Nos últimos anos, as autoridades têm intensificado a vigilância sobre o uso de imóveis para aluguel por temporada, devido a suspeitas de que organizações criminosas estejam utilizando essa modalidade como uma forma de disfarçar bens adquiridos por meio de atividades ilícitas, como o tráfico de drogas e armas.

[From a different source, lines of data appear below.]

Lemma first_slot configs cfg p :
  configs !! 0%nat = Some cfg -> gate_Start cfg = Ok tt ->
  slots_ok configs p [0%nat]
    (MkSlots (<[0%nat := Some (p_next p)]> (replicate (length configs) None))
             (replicate (length configs) None)) (alloc p).
Proof.
  intros Hc HS0. destruct configs as [|? configs]; [done|]. cbn in Hc. simplify_eq.
  split_and!; cbn; rewrite ?length_replicate; try done; try lia.
  - intros x. rewrite elem_of_union, elem_of_singleton. split.
    + intros [-> | ?]; [right; by exists 0%nat | by left].
    + intros [|[[|i] Hi]]; [by right | left; cbn in Hi; congruence |]. cbn in Hi.
      apply lookup_replicate in Hi as [? _]. done.
  - intros [|i] x; cbn; [intros [= <-]; lia|]. intros [? _]%lookup_replicate. done.
  - intros [|i] cfg' Hi; cbn in *.
    + simplify_eq. split; [unfold config_error; by rewrite HS0|]. eexists. split; [done|].
      split; [set_solver | eauto].
    + apply lookup_lt_Some in Hi. rewrite decide_False by set_solver. split.
      * by apply lookup_replicate_2.
      * exists None. split; [by apply lookup_replicate_2|]. split; [by intros [? ?] | set_solver].
Qed.

Lemma slots_ok_errs configs p0 ran s p :
  slots_ok configs p0 ran s p -> (forall i, (i < length configs)%nat -> i ∈ ran) ->
  s_errs s = config_error <$> configs.
Proof.
  intros (_ & Hl & _ & _ & _ & Hslot) Hall. apply list_eq. intros i.
  rewrite list_lookup_fmap. destruct (configs !! i) as [cfg|] eqn:Hc; cbn.
  - destruct (Hslot i cfg Hc) as [-> _].
    rewrite decide_True; [done|]. apply Hall. by eapply lookup_lt_Some.
  - apply lookup_ge_None. rewrite Hl. by apply lookup_ge_None.
Qed.

Lemma fan_out_result configs p0 s p :
  schedule configs ≡ₚ seq 1 (length configs - 1) -> pool_ok p0 ->
  slots_ok configs p0 (rev (schedule configs) ++ [0%nat])%list s p ->
  match match omap id (s_errs s) with
        | e :: _ => (Err e, release_all (omap id (s_gates s)) p)
        | [] => (Ok (omap id (s_gates s)), p)
        end with
  | (Ok gs, p') =>
      length gs = length configs /\ Forall (fun cfg => gate_Start cfg = Ok tt) configs /\
      (forall g, g ∈ gs -> g ∉ p_live p0) /\
      p_live p' = p_live p0 ∪ list_to_set gs /\ pool_ok p'
  | (Err e, p') =>
      p_live p' = p_live p0 /\ pool_ok p' /\ head (omap config_error configs) = Some e
  end.
Proof.
  intros Hsched Hp Hs.
  assert (forall i, (i < length configs)%nat -> i ∈ (rev (schedule configs) ++ [0%nat])%list) as Hall.
  { intros i Hi. rewrite elem_of_app, <- (Permutation_rev (schedule configs)), Hsched, elem_of_seq, list_elem_of_singleton. lia. }
  rewrite (slots_ok_errs _ _ _ _ _ Hs Hall), omap_id_fmap.
  destruct Hs as (Hl1 & Hl2 & Hn & Hlive & Hrange & Hslot).
  assert (forall x, x ∈ omap id (s_gates s) -> x ∉ p_live p0) as Hnew.
  { intros x [i Hi%Hrange]%omap_id_lookup Hx%Hp. lia. }
  assert (p_live p = p_live p0 ∪ list_to_set (omap id (s_gates s))) as Heq.
  { apply leibniz_equiv. intros x. rewrite Hlive, elem_of_union, elem_of_list_to_set.
    by rewrite omap_id_lookup. }
  assert (pool_ok p) as Hpok.
  { intros x [Hx%Hp | [i Hi%Hrange]]%Hlive; lia. }
  destruct (omap config_error configs) as [|e es] eqn:He.
  - assert (Forall (fun cfg => gate_Start cfg = Ok tt) configs) as Hok.
    { apply Forall_forall. intros cfg Hcfg. pose proof (omap_none_all _ _ He cfg Hcfg) as E.
      unfold config_error in E. by destruct (gate_Start cfg) as [[]|]. }
    split_and!; try done. rewrite omap_all_length; [done|]. intros i o Ho.
    destruct (configs !! i) as [cfg|] eqn:Hc.
    + destruct (Hslot i cfg Hc) as [_ (og & Hog & Hiff)]. simplify_eq. apply Hiff. split.
      * apply Hall. by eapply lookup_lt_Some.
      * rewrite Forall_forall in Hok. apply Hok. by eapply list_elem_of_lookup_2.
    + apply lookup_ge_None in Hc. apply lookup_lt_Some in Ho. lia.
  - split_and!; [ | by apply pool_ok_release_all | done].
    rewrite p_live_release_all, Heq. apply leibniz_equiv. intros x.
    rewrite elem_of_difference, elem_of_union, elem_of_list_to_set. split; [tauto|].
    intros Hx. split; [by left|]. intros Hx'. by apply (Hnew x).
Qed.

Lemma startXrayFullGates_effect configs p :
  schedule configs ≡ₚ seq 1 (length configs - 1) -> pool_ok p ->
  match startXrayFullGates configs p with
  | (Ok gs, p') =>
      length gs = length configs /\ Forall (fun cfg => gate_Start cfg = Ok tt) configs /\
      (forall g, g ∈ gs -> g ∉ p_live p) /\
      p_live p' = p_live p ∪ list_to_set gs /\ pool_ok p'
  | (Err e, p') =>
      p_live p' = p_live p /\ pool_ok p' /\ head (omap config_error configs) = Some e
  end.
Proof.
  intros Hsched Hp. unfold startXrayFullGates. destruct configs as [|cfg rest] eqn:Econf.
  { split_and!; try done. - set_solver. - cbn. apply leibniz_equiv. set_solver. }
  rewrite <- Econf in Hsched |- *. cbv beta.
  assert (configs !! 0%nat = Some cfg) as Hc0 by (by subst).
  unfold start_gate. destruct (gate_Start cfg) as [[]|e] eqn:HS0.
  2: { subst. unfold config_error. cbn. by rewrite HS0. }
  set (s0 := MkSlots _ _).
  pose proof (first_slot configs cfg p Hc0 HS0) as H0.
  pose proof (slots_ok_fold configs p (schedule configs) [0%nat] s0 (alloc p) H0) as Hf.
  destruct (foldl _ _ _) as [s p'] eqn:Hfold.
  apply (fan_out_result configs p s p' Hsched Hp).
  apply Hf.
  - rewrite Hsched. apply NoDup_seq.
  - intros i. rewrite Hsched, elem_of_seq, list_elem_of_singleton. lia.
Qed.
End FanOut.

Lemma foldl_insert_lookup {A} (v : A) (l : list nat) i : forall m : gmap nat A,
  foldl (fun m j => <[j := v]> m) m l !! i = if decide (i ∈ l) then Some v else m !! i.
Proof.
  induction l as [|j l IH]; intros m; cbn [foldl].
  - by rewrite decide_False by set_solver.
  - rewrite IH. destruct (decide (i = j)) as [->|Hne].
    + rewrite lookup_insert_eq. rewrite (decide_True (P := j ∈ j :: l)) by set_solver.
      by case_decide.
    + rewrite lookup_insert_ne by done. destruct (decide (i ∈ l)).
      * by rewrite decide_True by set_solver.
      * by rewrite decide_False by set_solver.
Qed.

A Nova Tática dos Criminosos
Especialistas destacam que o aluguel temporário, amplamente facilitado por aplicativos, representa um desafio significativo para os órgãos de fiscalização. Essas plataformas, que oferecem um meio aparentemente legítimo de gerar renda, podem se tornar um 'ponto cego' para a lavagem de dinheiro, permitindo que criminosos legalizem recursos obtidos de forma ilícita.
Investigação em Andamento
No Rio Grande do Sul, a Delegacia de Repressão às Ações Criminosas Organizadas (Draco) está à frente de investigações que revelaram a compra de imóveis por um grupo suspeito de homicídios, tráfico e extorsão. Esses imóveis, localizados no litoral norte do estado, eram utilizados para aluguel de curta temporada, gerando uma nova fonte de renda para os envolvidos.
Operação Litus: Um Marco na Apuração
Em resposta a essas descobertas, a Polícia Civil lançou, em maio de 2025, a Operação Litus, que resultou na denúncia de 16 indivíduos. O delegado Gustavo Bermudes, responsável pela investigação, revelou que muitos imóveis estavam registrados em nome de pessoas ligadas ao líder do esquema, além de 'laranjas', complicando ainda mais o rastreamento dos recursos.
O Papel da Tecnologia na Investigação
A utilização de dispositivos eletrônicos apreendidos durante a operação foi crucial para ampliar a investigação. Mensagens, anúncios e recibos encontrados nos celulares permitiram aos investigadores estabelecer conexões entre os suspeitos e os imóveis, evidenciando a complexidade da operação criminosa.
Colaboração entre Autoridades
Bermudes enfatizou a importância da colaboração entre as forças de segurança e órgãos de fiscalização financeira. Ele sugeriu que convênios entre as autoridades e as plataformas digitais poderiam facilitar o acesso a informações cruciais, permitindo cruzar dados de locações com indivíduos sob investigação.
Reconhecimento do Ministério da Justiça
Em comunicado, o Ministério da Justiça admitiu que o aluguel de temporada pode ser uma estratégia para ocultar recursos ilícitos. A Secretaria Nacional de Segurança Pública (Senasp) destacou que, apesar de não monitorar diretamente as plataformas, trabalha para fortalecer mecanismos que identifiquem práticas financeiras suspeitas.
A Receita Federal em Alerta
Além das investigações policiais, a Receita Federal também está atenta aos aluguéis por temporada. A Subsecretaria de Fiscalização (Sufis) incluiu esse tema como prioridade em seu Relatório Anual de Fiscalização 2025-2026, reforçando a necessidade de um controle mais rigoroso sobre as operações financeiras relacionadas a imóveis temporários.
Conclusão
À medida que as autoridades se empenham em desmantelar esquemas de lavagem de dinheiro associados ao aluguel por temporada, fica evidente a necessidade de uma abordagem colaborativa que integre tecnologia, fiscalização e cooperação interinstitucional. Essa complexa rede de atividades criminosas exige um esforço conjunto para garantir que o setor imobiliário não se torne um refúgio para práticas ilegais.